Thursday, August 30, 2007

Puttu it down!

The cheapest restaurant in JB Nagar charges Rs.10 for a kutti of puttu. Rice flour is Rs.22/kg. 1kg makes 6 kutti puttu. So that’s a running expense of 3 rupees 60 paise per day, ignoring the cost of cooking gas, salt and the 5 minutes it takes to cook and clean. I have a modest but functional kitchen. So a puttu kutti, which comes at Rs.170, would be the only initial investment. That means I can break even in under a month. Not a bad investment. So I went out and bought myself a puttu kutti. My roommate’s response was something along the lines of, “Hope you don’t try to fry fish in it.”

I haven’t gotten that far, yet. But being me, I couldn’t resist the temptation to improvise and experiment a little. Getting coconut scrapes was a bit of a problem, so I made puttu without coconut. Not too bad. Even tried to replace the coconut scrapes with sprouted green gram, a sort of puttu biryani. I found packaged puttu podi to be unreasonably priced, so I shifted to regular rice flour. Then came ragi puttu, wheat puttu, rava puttu, johar puttu, bajra putu, corn puttu. Checked out almost every kind of flour available in the market and various combinations. Surprisingly enough, johar turned out to be rather good for puttu. Bajra and corn didn’t come out so well, but corn did have a promising cheesy flavor to it. As for wheat, it seems a lot depends on the kind of the flour. Too much gluten and you could end up with gothampunda instead of puttu. Then I discovered bran. A 7:3 mixture of rice flour and wheat bran turned out to be pretty neat, so I’ve stuck to it for some time now. Unfortunately, couldn’t find rice bran anywhere. If anyone out there knows where to get rice bran in Banaglore, please do lemme know.

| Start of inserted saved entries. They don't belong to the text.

Lemma longitud_peticion_swap s q :
  swap_ok s -> peticion_swap_valida s q -> (0 < length (peticion_swap_bytes q))%nat.
Proof.
  intros Hs Hq. destruct q as [b|b datos]; cbn [peticion_swap_bytes].
  - destruct (swap_read_block_ok s b [] Hs Hq) as (pl & -> & _). rewrite length_trama. lia.
  - destruct Hq as [Hb Hd].
    destruct (swap_write_block_ok s b datos [] Hs Hb Hd) as (pl & s' & -> & _).
    rewrite length_trama. lia.
Qed.

Lemma peticion_swap_valida_config s s' q :
  sw_config s' = sw_config s -> peticion_swap_valida s q -> peticion_swap_valida s' q.
Proof. intros H. destruct q; cbn; [done|]. by rewrite H. Qed.

(** ** Properties *)

(** C28: Swap serves Memory like an array of blocks: for every sequence of block
    requests the answers are those of the array (a block number past the end is
    answered -1 and changes nothing), and the file still represents the array
    when the connection closes. *)
Theorem swap_refina_bloques s m qs :
  swap_ok s -> representa s m -> Forall (peticion_swap_valida s) qs ->
  let entrante := qs ≫= peticion_swap_bytes in
  exists s', swap_atender_operaciones (S (length entrante)) s entrante =
    Some ((aplicar_swap_todas (cantidad_bloques s) qs m).1, s', []) /\
  swap_ok s' /\ representa s' (aplicar_swap_todas (cantidad_bloques s) qs m).2.
Proof.
  intros Hs Hm Hqs entrante. subst entrante.
  assert (H : forall n, (length (qs ≫= peticion_swap_bytes) < n)%nat ->
    exists s', swap_atender_operaciones n s (qs ≫= peticion_swap_bytes) =
      Some ((aplicar_swap_todas (cantidad_bloques s) qs m).1, s', []) /\
    swap_ok s' /\ representa s' (aplicar_swap_todas (cantidad_bloques s) qs m).2); [|apply H; lia].
  revert s m Hs Hm Hqs. induction qs as [|q qs IH]; intros s m Hs Hm Hqs n Hn.
  - destruct n; [lia|]. exists s. by split.
  - apply Forall_cons in Hqs as [Hq Hqs]. destruct n as [|n]; [lia|].
    destruct (swap_atender_operacion_ok s q m (qs ≫= peticion_swap_bytes) Hs Hq Hm)
      as (s1 & E & Hs1 & Hc & Hm1).
    rewrite bind_cons, length_app in Hn. pose proof (longitud_peticion_swap s q Hs Hq).
    assert (En : cantidad_bloques s1 = cantidad_bloques s) by (unfold cantidad_bloques; by rewrite Hc).
    destruct (IH s1 _ Hs1 Hm1) with (n := n) as (s' & E' & Hs' & Hm').
    { eapply Forall_impl; [done|]. intros. by apply (peticion_swap_valida_config s). }
    { lia. }
    exists s'. rewrite bind_cons. cbn [swap_atender_operaciones aplicar_swap_todas].
    rewrite En in *. unfold mbind at 1, ST_bind at 1. rewrite E.
    unfold mbind at 1, ST_bind at 1. rewrite E'.
    destruct (aplicar_swap (cantidad_bloques s) q m) as [r m1]; cbn [fst snd] in *.
    by destruct (aplicar_swap_todas _ qs m1).
Qed.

Future plans include ambitious research into things like puttu pulav, rainbow puttu, keema puttu and flavoured puttu along the lines of soy sauce, Maggie cubes, vanilla etc. Meanwhile, I’m also considering the possibility of using the puttu kutti to steam some sweet corn. Maybe I’ll try that out this weekend. And if it works, I might consider steaming a few sardines too.

Tuesday, August 21, 2007

The Algorithms of Tom Sawyer

Remember Mark Twain's story about how Tom Sawyer got his friends to paint Aunt Polly's fence for him and even got them to pay for the privilege. It’s a good thing they still teach it in school.

Now imagine if Tom were a computer. A machine could use similar techniques to get people to do its work for it. If that sounds hard to believe, consider Luis von Ahn's ESP Game. It is an online game in which two randomly selected players are simultaneously shown an image and asked to list words that describe the image. The two players do not know each other and cannot communicate. For each word that the two users agree on, they gain points. Von Ahn later licensed the game to Google and Google uses it to improve the accuracy of Google Image Search. Like Tom Sawyer's fence painting, the ESP game is fun and players don’t mind that Luis and Google get to keep all the truck loads of money they make from the resulting intellectual property.

What should be noted here is that while Google's machines are very good at storing and processing more data than most people can even begin to imagine, they are not very good at understanding what is in a picture. So the machines get humans to do this work for them. Like von Ahn says in this talk at Google, it gives a much better reason for the machines in the Matrix to keep us humans around, unlike the machines in Terminator 3 who would rather just get rid of us.

For now though, it is a symbiotic relationship. Both parties benefit by bringing their relative strengths to the table. Humans are not just using machines anymore. It is nothing new really. We humans as a species have evolved to have a symbiotic relationship with machines much like any other symbiotic relationship in the natural world. Image, if one fine day, all the machines in the world disappeared into thin air. Again, not a pretty thought.

Although the relationship has been symbiotic for quite some time, it’s only now that we are beginning to come to terms with it. Thinking of humans a component of the system, rather than something above it, forms the basis of an emerging paradigm called Human-Based Computing. The key to designing a successful human based system is to figure out innovative ways to make people want to do something that they would otherwise consider a chore. And we have a lot to learn from The Adventures of Tom Sawyer.